Je poussai doucement la porte… et ce que je vis fit instantanément couler des larmes sur mes joues.
Chapitre 2 : La nuit du mystère
Je me levai lentement, chaque mouvement résonnant dans le silence pesant de la maison. L’obscurité enveloppait tout, seule la lumière de la lune filtrant à travers les rideaux projetait des ombres floues. Mon corps, fatigué et douloureux, regrettait presque ce déplacement, mais une intuition urgente me poussait à avancer. Je devais voir.Silence portePorte rêve
Je connaissais chaque recoin de notre maison, mais cette nuit, tout semblait différent. La maison était extraordinairement silencieuse, comme si le temps s’était arrêté. Mon cœur battait plus vite, l’adrénaline me parcourait, prête à révéler un secret longtemps caché.
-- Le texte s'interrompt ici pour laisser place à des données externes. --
(** The three ways a classification of a report comes about. *)
Lemma classify_cases now r :
  let fc := Classify now (Some r) in
  (specific_signal now r ∧ good false fc) ∨
  (¬ specific_signal now r ∧ distress_signal now r ∧ good true fc) ∨
  (¬ specific_signal now r ∧ ¬ distress_signal now r ∧ fc = if Healthy r then no_signal else unknown).
Proof.
  intros fc. unfold fc, Classify, specific_signal, distress_signal, classifyFromDSCI, classifyFromDSC. cbn [first_some].
  pose proof (classifyFromPods_signals now r) as Hpods. destruct (classifyFromPods_good now r) as [Hp1 Hp2].
  destruct (classifyFromPods now r) as [[sp|] pd]; cbn [fst snd] in *; [left; auto|]. destruct Hpods as [Hpods Hpd].
  pose proof (classifiers_good now r) as Hgood.
  pose proof (classifyFromEvents_decides now r) as Hev. pose proof (Hgood (classifyFromEvents now)) as Gev.
  destruct (classifyFromEvents now r) as [ev|]; [left; split; [auto|by apply Gev; left]|].
  pose proof (classifyFromQuotas_decides r) as Hq. pose proof (Hgood classifyFromQuotas) as Gq.
  destruct (classifyFromQuotas r) as [q|]; [left; split; [auto|by apply Gq; right; left]|].
  pose proof (classifyFromNodes_decides r) as Hn. pose proof (Hgood classifyFromNodes) as Gn.
  destruct (classifyFromNodes r) as [n|]; [left; split; [auto|by apply Gn; do 2 right; left]|].
  pose proof (classifyFromOperator_signals r) as Hop. destruct (classifyFromOperator_good r) as [Ho1 Ho2].
  destruct (classifyFromOperator r) as [[so|] od]; cbn [fst snd] in *.
  { left. split; [|done]. destruct Hop; auto 10. }
  destruct Hop as [Hop Hod].
  pose proof (classifyFromCRConditions_decides "DSCI" (DSCI r) CodeDSCI) as Hi. pose proof (Hgood classifyFromDSCI) as Gi.
  unfold classifyFromDSCI in Gi.
  destruct (classifyFromCRConditions "DSCI" (DSCI r) CodeDSCI) as [i|]; [left; split; [auto 10|by apply Gi; do 3 right; left]|].
  pose proof (classifyFromCRConditions_decides "DSC" (DSC r) CodeDSC) as Hc. pose proof (Hgood classifyFromDSC) as Gc.
  unfold classifyFromDSC in Gc.
  destruct (classifyFromCRConditions "DSC" (DSC r) CodeDSC) as [c|]; [left; split; [auto 10|by apply Gc; do 4 right; left]|].
  right. simpl in Hev, Hq, Hn, Hi, Hc. clear Gev Gq Gn Gi Gc Hgood Hp1 Ho1.
  match goal with |- (¬ ?S ∧ _) ∨ _ => assert (¬ S) as Hno by tauto end.
  pose proof (classify_deployments_decides now r) as Hdep.
  assert (good_option true (first_some (first_some (classify_deployment now)) (Data (Deployments r)))) as Gdep.
  { apply first_some_good. intros ds. apply first_some_good. intros d. unfold classify_deployment.
    by destruct (_ <? _)%Z; [destruct (younger_than _ _ _)|]. }
  unfold classifyClusterDistress. destruct pd as [pd|]; [left; auto|]. destruct od as [od|]; [left; auto|].
  destruct (first_some (first_some (classify_deployment now)) (Data (Deployments r))); [left; auto|].
  right. split; [done|]. split; [|done]. simpl in *. tauto.
Qed.

(** ** Theorems *)

(** A failure is called unknown exactly when the report shows nothing wrong: no container
    in a failure state, no pod stuck in Pending, no recent failure event, exceeded quota,
    unhealthy node, operator problem, unhealthy DSCI or DSC, and no deployment that stays
    unready. Then the error code says whether all sections were collected; otherwise the
    category is infrastructure, never test. *)
Theorem Classify_unknown_iff now r :
  (Category (Classify now (Some r)) = CategoryUnknown ↔ ¬ specific_signal now r ∧ ¬ distress_signal now r) ∧
  (Category (Classify now (Some r)) = CategoryInfrastructure ↔ specific_signal now r ∨ distress_signal now r) ∧
  (Category (Classify now (Some r)) = CategoryUnknown →
     ErrorCode (Classify now (Some r)) = if Healthy r then CodeNoSignal else CodeUnclassifiable).
Proof.
  destruct (classify_cases now r) as [[Hs (-> & _)]|[(Hns & Hd & (-> & _))|(Hns & Hnd & ->)]].
  - split; [|split; [|done]]; split; try done; [by intros [? _]|by left].
  - split; [|split; [|done]]; split; try done; [by intros [_ ?]|by right].
  - by destruct (Healthy r); (split; [|split; [|done]]); split; try done; intros [?|?].
Qed.

(** A low-confidence answer never masks a specific one: the confidence is low exactly
    when no specific signal exists anywhere in the report, whatever is merely in distress. *)
Theorem Classify_low_iff now r :
  Confidence (Classify now (Some r)) = ConfidenceLow ↔ ¬ specific_signal now r.
Proof.
  destruct (classify_cases now r) as [[Hs (_ & _ & _ & [-> | ->])]|[(Hns & Hd & (_ & _ & _ & ->))|(Hns & Hnd & ->)]].
  - by split.
  - by split.
  - by split.
  - by destruct (Healthy r); split.
Qed.

(** The shape of every answer, for a missing report too: there is evidence, and the error
    code lies in the range of the category: 1000 to 1999 for infrastructure, 3000 and 3001
    for unknown, which is always low confidence. *)
Theorem Classify_ranges now report :
  let fc := Classify now report in
  Evidence fc ≠ [] ∧
  ((Category fc = CategoryInfrastructure ∧ (1000 <= ErrorCode fc <= 1999)%Z ∧
      Confidence fc ∈ [ConfidenceHigh; ConfidenceMedium; ConfidenceLow]) ∨
   (Category fc = CategoryUnknown ∧ (3000 <= ErrorCode fc <= 3001)%Z ∧ Confidence fc = ConfidenceLow)).
Proof.
  destruct report as [r|]; [|by split; [|right]].
  destruct (classify_cases now r) as [[Hs (Hc & Hr & He & Hf)]|[(Hns & Hd & (Hc & Hr & He & Hf))|(Hns & Hnd & ->)]].
  - split; [done|]. left. split; [done|]. split; [done|]. rewrite !elem_of_cons. destruct Hf; auto.
  - split; [done|]. left. split; [done|]. split; [done|]. rewrite !elem_of_cons. auto.
  - by destruct (Healthy r); (split; [done|]); right.
Qed.

(** A pod failure that is known decides alone: when some pod has a container in a known
    failure state or is stuck in Pending, the answer depends on the pods section only and is
    about a pod: image pull, start-up, out of memory, flags or exit code. *)
Theorem Classify_pods_first now r r' :
  (∃ pods pod, pods ∈ Data (Pods r) ∧ pod ∈ pods ∧ pod_specific now pod) → Pods r' = Pods r →
  Classify now (Some r') = Classify now (Some r) ∧
  ErrorCode (Classify now (Some r)) ∈
    [CodeImagePull; CodePodStartup; CodeContainerOOM; CodeInvalidFlags; CodeContainerExit].
Proof.
  intros Hspec Hpods. unfold Classify.
  assert (classifyFromPods now r' = classifyFromPods now r) as ->; [by unfold classifyFromPods; rewrite Hpods|].
  pose proof (classifyFromPods_signals now r) as Hsig. pose proof (classifyFromPods_codes now r) as Hcodes.
  destruct (classifyFromPods now r) as [[fc|] d]; [by split|]. destruct Hsig as [Hno _]. by destruct Hno.
Qed.

(** The same report whose maps are iterated in another order. *)
Definition same_up_to_order (r r' : Report) : Prop :=
  Data (Pods r) ≡ₚ Data (Pods r') ∧ Data (Quotas r) ≡ₚ Data (Quotas r') ∧
  Data (Deployments r) ≡ₚ Data (Deployments r') ∧
  r' = MkReport (Nodes r) (MkSection (Error (Deployments r)) (Data (Deployments r')))
         (MkSection (Error (Pods r)) (Data (Pods r'))) (Events r)
         (MkSection (Error (Quotas r)) (Data (Quotas r'))) (Operator r) (DSCI r) (DSC r).

Lemma signals_up_to_order now r r' : same_up_to_order r r' →
  (specific_signal now r ↔ specific_signal now r') ∧ (distress_signal now r ↔ distress_signal now r') ∧
  Healthy r = Healthy r'.
Proof.
  intros (Hp & Hq & Hd & ->). unfold specific_signal, distress_signal, Healthy. simpl in *.
  setoid_rewrite Hp. setoid_rewrite Hq. setoid_rewrite Hd. done.
Qed.

(** The random order in which Go iterates over the namespaces does not change the
    category, whether the confidence is low, nor the code of an unknown failure. *)
Theorem Classify_order_independent now r r' : same_up_to_order r r' →
  Category (Classify now (Some r)) = Category (Classify now (Some r')) ∧
  (Confidence (Classify now (Some r)) = ConfidenceLow ↔ Confidence (Classify now (Some r')) = ConfidenceLow) ∧
  (Category (Classify now (Some r)) = CategoryUnknown → Classify now (Some r) = Classify now (Some r')).
Proof.
  intros (Hs & Hd & Hh)%(signals_up_to_order now).
  destruct (classify_cases now r) as [[S1 (C1 & _ & _ & L1)]|[(S1 & D1 & (C1 & _ & _ & L1))|(S1 & D1 & E1)]],
    (classify_cases now r') as [[S2 (C2 & _ & _ & L2)]|[(S2 & D2 & (C2 & _ & _ & L2))|(S2 & D2 & E2)]]; try tauto.
  - rewrite C1, C2. split; [done|]. split; [|done]. by destruct L1 as [-> | ->], L2 as [-> | ->].
  - by rewrite C1, C2, L1, L2.
  - rewrite E1, E2, Hh. done.
Qed.

Definition empty_section {T} (data : T) : SectionResult T := MkSection "" data.

(** A report whose only content is the given pods. *)
Definition pods_report (pods : list (list PodInfo)) : Report :=
  MkReport (empty_section []) (empty_section []) (empty_section pods) (empty_section []) (empty_section [])
    (empty_section (MkOperator None [])) (empty_section (MkCRSection "")) (empty_section (MkCRSection "")).

Definition pod_with (name waiting terminated : string) : PodInfo :=
  MkPod name "Running" (Some 0%Z) [MkContainer "main" waiting terminated].

Lemma Classify_pods_first_witness :
  let r := pods_report [[pod_with "a" "" "Error (exit 137)"]] in
  let fc := infra "container-exit" CodeContainerExit ["container a/main terminated: Error (exit 137)"] ConfidenceMedium in
  Classify 0 (Some r) = fc ∧ Classify 0 (Some r) = Classify 0 (Some r) ∧ ErrorCode fc ∈ pod_codes.
Proof.
  intros r fc. split; [reflexivity|]. apply (Classify_pods_first 0 r r); [|done].
  eexists _, _. split; [by left|]. split; [by left|]. left. eexists. split; [by left|].
  right. split; [reflexivity|]. split; [done|]. eexists. split; [right; right; by left|]. reflexivity.
Defined.

Lemma Classify_order_independent_witness :
  let r := pods_report [[pod_with "a" "" "OOMKilled (exit 137)"]; [pod_with "b" "ErrImagePull" ""]] in
  let r' := pods_report [[pod_with "b" "ErrImagePull" ""]; [pod_with "a" "" "OOMKilled (exit 137)"]] in
  ErrorCode (Classify 0 (Some r)) = CodeContainerOOM ∧ ErrorCode (Classify 0 (Some r')) = CodeImagePull ∧
  Category (Classify 0 (Some r)) = Category (Classify 0 (Some r')).
Proof.
  intros r r'. split; [reflexivity|]. split; [reflexivity|].
  apply (Classify_order_independent 0 r r'). split; [|done]. apply Permutation_swap.
Defined.

(** A drained container is no failure, an unknown exit code is only distress. *)
Example graceful_and_distress :
  Classify 0 (Some (pods_report [[pod_with "a" "" "Completed (exit 143)"]])) = no_signal ∧
  Classify 0 (Some (pods_report [[pod_with "a" "" "Error (exit 1)"; pod_with "b" "ContainerCreating" ""]])) =
    infra "cluster-distress" CodeInfraUnknown
      ["container a/main terminated: Error (exit 1)";
       "container b/main in unrecognized waiting state: ContainerCreating"] ConfidenceLow.
Proof. by split; vm_compute. Qed.

(** A pod stuck in Pending: 62 seconds and a fraction after its creation. *)
Example pending_text :
  Evidence (Classify (62 * second + 7) (Some (pods_report [[MkPod "a" "Pending" (Some 0%Z) []]]))) =
    ["pod a stuck in Pending for 1m2s"].
Proof. by vm_compute. Qed.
Les roues de mon fauteuil glissèrent doucement sur le parquet jusqu’au couloir menant à la chambre d’Alexey. La porte était entrouverte, une faible lumière brillait depuis la lampe sur la table de chevet. Je m’arrêtai, tendant l’oreille : silence. Aucun son, sauf la respiration régulière que je supposais être celle de mon mari. Ce silence écrasant semblait presque oppressant, comme si la maison retenait son souffle.
Avec précaution, j’entrai. La pièce semblait normale : la douce lueur de la lampe, les vêtements éparpillés sur la chaise, tout à sa place. Pourtant, quelque chose clochait. Un frisson me parcourut : l’impression de découvrir quelque chose d’interdit.Silence portePorte rêve
Je m’approchai de la chaise où il était assis, immobile et dans l’ombre. Son visage était à moitié dans l’obscurité, révélant des traits tendus et des mains tremblantes. Il n’était pas endormi. Du moins, c’était ce que je pensais. Son regard fixait quelque chose devant lui, mais ses yeux semblaient vides, sans vie.
Je fis un pas en arrière, l’anxiété grandissant. Mon instinct me poussait à la prudence. Puis, j’entendis un léger bruissement—un souffle chuchoté, gardant un secret censé rester caché. La peur s’insinuait, mais la curiosité l’emporta. Je devais comprendre ce qui se passait.
Figée sur place, j’observai, puis décidai de m’approcher doucement. Mon cœur battait à tout rompre ; la chaleur me montait à la tête et aux mains. Lentement, je me rapprochai de la chaise, m’accrochant au dossier pour garder l’équilibre tandis que mes mains tremblaient.
En me concentrant sur son visage, je remarquai quelque chose d’inhabituel dans ses mains. À moitié caché dans ses paumes, il tenait un objet. Je ne parvenais pas à l’identifier, mais la tension dans ses doigts révélait son importance, voire son danger.
Je voulais lui demander ce qu’il faisait, mais ma voix resta coincée dans ma gorge. Une tempête de questions envahit mon esprit : Que fait-il ? Pourquoi est-il si nerveux ?
Soudain, il tourna la tête vers moi et nos yeux se rencontrèrent dans la faible lumière. Son regard était intense, chargé d’émotions que je ne pouvais interpréter. Son visage se figea, comme s’il voulait dire quelque chose mais en avait peur.
Une vague de tristesse, de confusion et d’empathie m’envahit. Je sentis que quelque chose n’allait pas — qu’il cachait un secret. Au plus profond de moi, je pressentis que cette nuit allait changer nos vies à jamais.
Il murmura d’une voix tremblante :
« Tu ne dois pas savoir… Ce n’est pas le bon moment. »
Plutôt que de me calmer, ces mots éveillèrent encore plus ma curiosité. Je compris que reculer était impossible. Je voulais découvrir ce qu’il cachait, comprendre les secrets de cette pièce et la source de son anxiété.